> _PROBLEM DETAILS_
Lines from the top of the entries down to the line with "that names somebody and" must be set down exactly as they stand, with both ends retained.

(Records from a data collection)

(* ===== verification/SignerSpec.v ===== *)
(** What the signer promises (Signer): every signature is over a credential
    that names somebody and expires; the mint decides how a credential was
    obtained and its subject's kind, whatever the claim mappings do; a claim
    family that was not granted is not signed; entitlements only shrink. *)
From S2P Require Import Prelude GoStr Deps Claims Signer.
From Stdlib Require Import Ascii.

#[local] Open Scope string_scope.

Section Properties.
Context `{!JwtClaims} `{!Compaction}.

(** What [Project] went through. *)
Lemma Project_inv s ctx p :
  Project s ctx = Ok p ->
  exists sub q, jwtGetSubject ctx = Ok sub /\ sub <> "" /\
    (mapper s = None /\ q = before_mapper s sub ctx \/
     exists m extra, mapper s = Some m /\
       m (mapper_input (before_mapper s sub ctx) ctx) = Ok extra /\
       q = reassert mintDecidedClaims ctx (extra ∪ before_mapper s sub ctx)) /\
    p = match q !! "entitlements" with
        | Some ent => <["entitlements" := compactEntitlements ent]> q
        | None => q
        end.
Proof.
  unfold Project. destruct (jwtGetSubject ctx) as [sub|] eqn:Hs; [|done].
  destruct (String.eqb_spec sub "") as [|Hne]; [done|].
  destruct (mapper s) as [m|] eqn:Hm.
  - destruct (m _) as [extra|] eqn:He; [|done]. cbn [mbind result_bind]. intros [= <-].
    exists sub, (reassert mintDecidedClaims ctx (extra ∪ before_mapper s sub ctx)).
    split_and!; [done|done| |done]. right. eauto.
  - cbn [mbind result_bind]. intros [= <-]. exists sub, (before_mapper s sub ctx).
    split_and!; [done|done|by left|done].
Qed.

Lemma lookup_compacted (q : claims) k :
  k <> "entitlements" ->
  match q !! "entitlements" with
  | Some ent => <["entitlements" := compactEntitlements ent]> q
  | None => q
  end !! k = q !! k.
Proof. intros Hk. destruct (q !! "entitlements"); [by rewrite lookup_insert_ne|done]. Qed.

Lemma before_mapper_lookup s sub ctx k :
  before_mapper s sub ctx !! k =
  if decide (k ∈ (profileClaims ++ projectedClaims)%list)
  then (match ctx !! k with Some v => Some v | None => base_claims s sub !! k end)
  else base_claims s sub !! k.
Proof.
  unfold before_mapper. rewrite !lookup_copy_claims.
  destruct (decide (k ∈ profileClaims)), (decide (k ∈ projectedClaims));
    destruct (decide (k ∈ (profileClaims ++ projectedClaims)%list)) as [Hin|Hin];
    rewrite elem_of_app in Hin; try tauto; by destruct (ctx !! k).
Qed.

(** Whatever the host's claim mappings produce, a projection carries
    exactly the context's [auth_method] and subject kind (or neither), and is
    made only for a context that names somebody. *)
Theorem mint_decided_claims_hold s ctx p k :
  Project s ctx = Ok p -> k ∈ mintDecidedClaims ->
  p !! k = ctx !! k /\ exists sub, jwtGetSubject ctx = Ok sub /\ sub <> "".
Proof.
  intros (sub & q & Hs & Hne & Hq & ->)%Project_inv Hk.
  split; [|by exists sub].
  assert (k <> "entitlements") as Hke.
  { unfold mintDecidedClaims in Hk. rewrite !elem_of_cons in Hk.
    destruct Hk as [->|[->|?%elem_of_nil]]; done. }
  rewrite lookup_compacted by done.
  destruct Hq as [[_ ->]|(m & extra & _ & _ & ->)].
  - rewrite before_mapper_lookup, decide_True.
    + destruct (ctx !! k) eqn:Hc; [done|]. unfold mintDecidedClaims in Hk.
      rewrite !elem_of_cons in Hk. by destruct Hk as [->|[->|?%elem_of_nil]].
    + apply elem_of_app. right. unfold projectedClaims. apply elem_of_app. by left.
  - rewrite lookup_reassert. by rewrite decide_True.
Qed.

(** Without claim mappings the projection is authoritative: its subject,
    issuer and audience are the signer's and the context's subject, never an
    inbound issuer or audience, and every other claim is one of the listed
    ones, copied from the context. *)
Theorem project_authoritative s ctx p :
  Project s ctx = Ok p -> mapper s = None ->
  exists sub, jwtGetSubject ctx = Ok sub /\ p !! "sub" = Some (VStr sub) /\
    p !! "iss" = Some (VStr (issuer s)) /\ p !! "aud" = Some (VStrs [audience s]) /\
    forall k v, k ∉ ["sub"; "iss"; "aud"; "entitlements"] -> p !! k = Some v ->
      k ∈ (profileClaims ++ projectedClaims)%list /\ ctx !! k = Some v.
Proof.
  intros (sub & q & Hs & Hne & Hq & ->)%Project_inv Hm.
  destruct Hq as [[_ ->]|(m & ? & ? & _)]; [|congruence].
  exists sub. split; [done|]. split_and!.
  1-3: rewrite lookup_compacted by done; by rewrite before_mapper_lookup.
  intros k v Hk. rewrite lookup_compacted by (intros ->; apply Hk; set_solver).
  rewrite before_mapper_lookup.
  assert (base_claims s sub !! k = None) as ->.
  { unfold base_claims. rewrite !lookup_insert_ne by (intros <-; apply Hk; set_solver).
    apply lookup_singleton_ne. intros <-. apply Hk. set_solver. }
  case_decide; [|done]. by destruct (ctx !! k).
Qed.

Lemma signable_inv s now jti p out :
  signable s now jti p = Ok out ->
  out = outboundClaims s now jti p /\ expires (out !! "exp") = true /\
  exists sub, sub <> "" /\ out !! "sub" = Some (VStr sub).
Proof.
  unfold signable. destruct (jwtGetSubject p) as [sub|] eqn:Hs; [|done].
  destruct (String.eqb_spec sub "") as [|Hne]; [done|].
  destruct (expires _) eqn:He; [|done]. intros [= <-]. split; [done|]. split; [done|].
  exists sub. split; [done|]. unfold outboundClaims.
  apply lookup_union_Some_l. by apply jwtGetSubject_Ok.
Qed.

(** Nothing is ever signed for nobody or forever: a signature made from
    any projection, cached or fresh, is over a claim set whose subject is a
    non-empty string and whose expiry is a non-zero number. *)
Theorem signed_names_and_expires s now jti p t :
  SignProjected s now jti p = Ok t ->
  exists sign out sub e, privateKey s = Some sign /\ sign out = Some t /\
    out !! "sub" = Some (VStr sub) /\ sub <> "" /\ out !! "exp" = Some (VNum e) /\ e <> 0 /\
    forall k v, p !! k = Some v -> out !! k = Some v.
Proof.
  unfold SignProjected. destruct (signable s now jti p) as [out|] eqn:Hout; [|done].
  apply signable_inv in Hout as (-> & He & sub & Hne & Hsub). cbn [mbind result_bind].
  destruct (privateKey s) as [sign|] eqn:Hk; [|done].
  destruct (sign _) as [t'|] eqn:Ht; [|done]. intros [= <-].
  unfold expires in He. destruct (outboundClaims s now jti p !! "exp") as [[]|] eqn:Hexp; try done.
  apply negb_true_iff, Z.eqb_neq in He.
  eexists sign, _, sub, _. split_and!; try done. intros k v Hv. by apply lookup_union_Some_l.
Qed.

(** Scope confinement has the last word: whatever the claim mappings
    injected, a token signed with [SignScoped] carries no claim of a scope
    family (email, profile, entitlements, roles) that was not granted. *)
Theorem signScoped_confined s now jti ctx granted t :
  SignScoped s now jti ctx granted = Ok t ->
  exists sign out, privateKey s = Some sign /\ sign out = Some t /\
    forall k, confined granted k -> out !! k = None.
Proof.
  unfold SignScoped. destruct (Project s ctx) as [p|]; [|done]. cbn [mbind result_bind].
  unfold SignProjected. destruct (signable _ _ _ _) as [out|] eqn:Hout; [|done].
  apply signable_inv in Hout as (-> & _). cbn [mbind result_bind].
  destruct (privateKey s) as [sign|]; [|done]. destruct (sign _) as [t'|] eqn:Ht; [|done].
  intros [= <-]. eexists sign, _. split_and!; [done|done|]. intros k Hk.
  unfold outboundClaims. apply lookup_union_None. split; [by apply confineByScope_lookup|].
  destruct Hk as (scope & Hs & _ & Hin). rewrite !elem_of_cons in Hs.
  assert (forall sc, sc ∈ ["email"; "profile"; "entitlements"; "roles"] ->
    forall k, k ∈ family sc -> k <> "jti" /\ k <> "iat" /\ k <> "exp") as Hf.
  { intros sc Hsc. apply Forall_forall.
    rewrite !elem_of_cons in Hsc.
    destruct Hsc as [->|[->|[->|[->|Hn%elem_of_nil]]]]; [..|done];
      repeat constructor; done. }
  destruct (Hf scope) with k as (? & ? & ?); [by rewrite !elem_of_cons|done|].
  rewrite !lookup_insert_ne by congruence. apply lookup_singleton_ne. congruence.
Qed.

(** Compaction never adds an entitlement, and keeps the claim's shape. *)
Theorem compaction_only_shrinks s ctx p l :
  Project s ctx = Ok p -> mapper s = None -> ctx !! "entitlements" = Some (VStrs l) ->
  exists l', p !! "entitlements" = Some (VStrs l') /\ forall e, e ∈ l' -> e ∈ l.
Proof.
  intros (sub & q & _ & _ & Hq & ->)%Project_inv Hm Hl.
  destruct Hq as [[_ ->]|(m & ? & ? & _)]; [|congruence].
  assert (before_mapper s sub ctx !! "entitlements" = Some (VStrs l)) as Hb.
  { rewrite before_mapper_lookup. rewrite decide_True by (vm_compute; set_solver). by rewrite Hl. }
  rewrite Hb, lookup_insert_eq. eexists. split; [done|]. intros e. apply Compact_subset.
Qed.
End Properties.

(** * Witnesses *)

#[local] Existing Instance jwtExample.

Program Definition compactExample : Compaction := {| Compact := fun l => remove_dups l |}.
Next Obligation. intros l e. by apply elem_of_remove_dups. Qed.
#[local] Existing Instance compactExample.

(** A mapper that tries to rewrite how the credential was obtained, and injects
    a role and an expiry. *)
Definition exampleMapper (cs : claims) : result unit claims :=
  Ok (<["auth_method" := VStr "local"]> $ <["roles" := VStrs ["admin"]]> ∅).

Definition exampleSigner (m : option (claims -> result unit claims)) : Signer :=
  mkSigner "https://fn" hour "https://host" (Some (fun _ => Some "token")) "kid" m.

Definition exampleContext : claims :=
  <["sub" := VStr "alice"]> $ <["auth_method" := VStr "oauth2"]> $
  <["entitlements" := VStrs ["a"; "a"]]> ∅.

Lemma mint_decided_claims_hold_witness :
  exists p, Project (exampleSigner (Some exampleMapper)) exampleContext = Ok p /\
    p !! "auth_method" = Some (VStr "oauth2") /\ p !! "knd" = None.
Proof.
  destruct (Project (exampleSigner (Some exampleMapper)) exampleContext) as [p|e] eqn:Hp;
    [|vm_compute in Hp; discriminate Hp].
  exists p. split; [reflexivity|]. split.
  - destruct (mint_decided_claims_hold _ _ _ "auth_method" Hp) as [-> _]; [left|reflexivity].
  - destruct (mint_decided_claims_hold _ _ _ "knd" Hp) as [-> _]; [right; left|reflexivity].
Defined.

Lemma project_authoritative_witness :
  exists p, Project (exampleSigner None) exampleContext = Ok p /\
    p !! "aud" = Some (VStrs ["https://fn"]).
Proof.
  destruct (Project (exampleSigner None) exampleContext) as [p|e] eqn:Hp;
    [|vm_compute in Hp; discriminate Hp].
  exists p. split; [reflexivity|].
  destruct (project_authoritative _ _ _ Hp eq_refl) as (sub & _ & _ & _ & Ha & _). exact Ha.
Defined.

Lemma signed_names_and_expires_witness :
  SignProjected (exampleSigner None) 0 "jti" {[ "sub" := VStr "alice" ]} = Ok "token" /\
  exists sign out sub e, privateKey (exampleSigner None) = Some sign /\ sign out = Some "token" /\
    out !! "sub" = Some (VStr sub) /\ sub <> "" /\ out !! "exp" = Some (VNum e) /\ e <> 0.
Proof.
  assert (SignProjected (exampleSigner None) 0 "jti" {[ "sub" := VStr "alice" ]} = Ok "token") as Ht
    by (vm_compute; reflexivity).
  split; [exact Ht|].
  destruct (signed_names_and_expires _ _ _ _ _ Ht) as (sign & out & sub & e & ? & ? & ? & ? & ? & ? & _).
  exists sign, out, sub, e. auto 10.
Defined.

Lemma signScoped_confined_witness :
  SignScoped (exampleSigner (Some exampleMapper)) 0 "jti" exampleContext ["email"] = Ok "token" /\
  exists (sign : claims -> option string) out, sign out = Some "token" /\ out !! "roles" = None.
Proof.
  assert (SignScoped (exampleSigner (Some exampleMapper)) 0 "jti" exampleContext ["email"] =
    Ok "token") as Ht by (vm_compute; reflexivity).
  split; [exact Ht|].
  destruct (signScoped_confined _ _ _ _ _ _ Ht) as (sign & out & _ & Hs & Hc).
  exists sign, out. split; [exact Hs|]. apply Hc. exists "roles".
  split; [right; right; right; left|]. split; [|left].
  intros Hin. inversion Hin as [|? ? ? Hin2]; subst. inversion Hin2.
Defined.

Lemma compaction_only_shrinks_witness :
  exists p l', Project (exampleSigner None) exampleContext = Ok p /\
    p !! "entitlements" = Some (VStrs l') /\ forall e, e ∈ l' -> e ∈ ["a"; "a"].
Proof.
  destruct (Project (exampleSigner None) exampleContext) as [p|e] eqn:Hp;
    [|vm_compute in Hp; discriminate Hp].
  destruct (compaction_only_shrinks _ _ _ ["a"; "a"] Hp eq_refl eq_refl) as (l' & H1 & H2).
  exists p, l'. split; [reflexivity|]. split; [exact H1|exact H2].
Defined.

> _ANSWER SPACE_
(* ===== verification/SignerSpec.v ===== *)
(** What the signer promises (Signer): every signature is over a credential
    that names somebody and expires; the mint decides how a credential was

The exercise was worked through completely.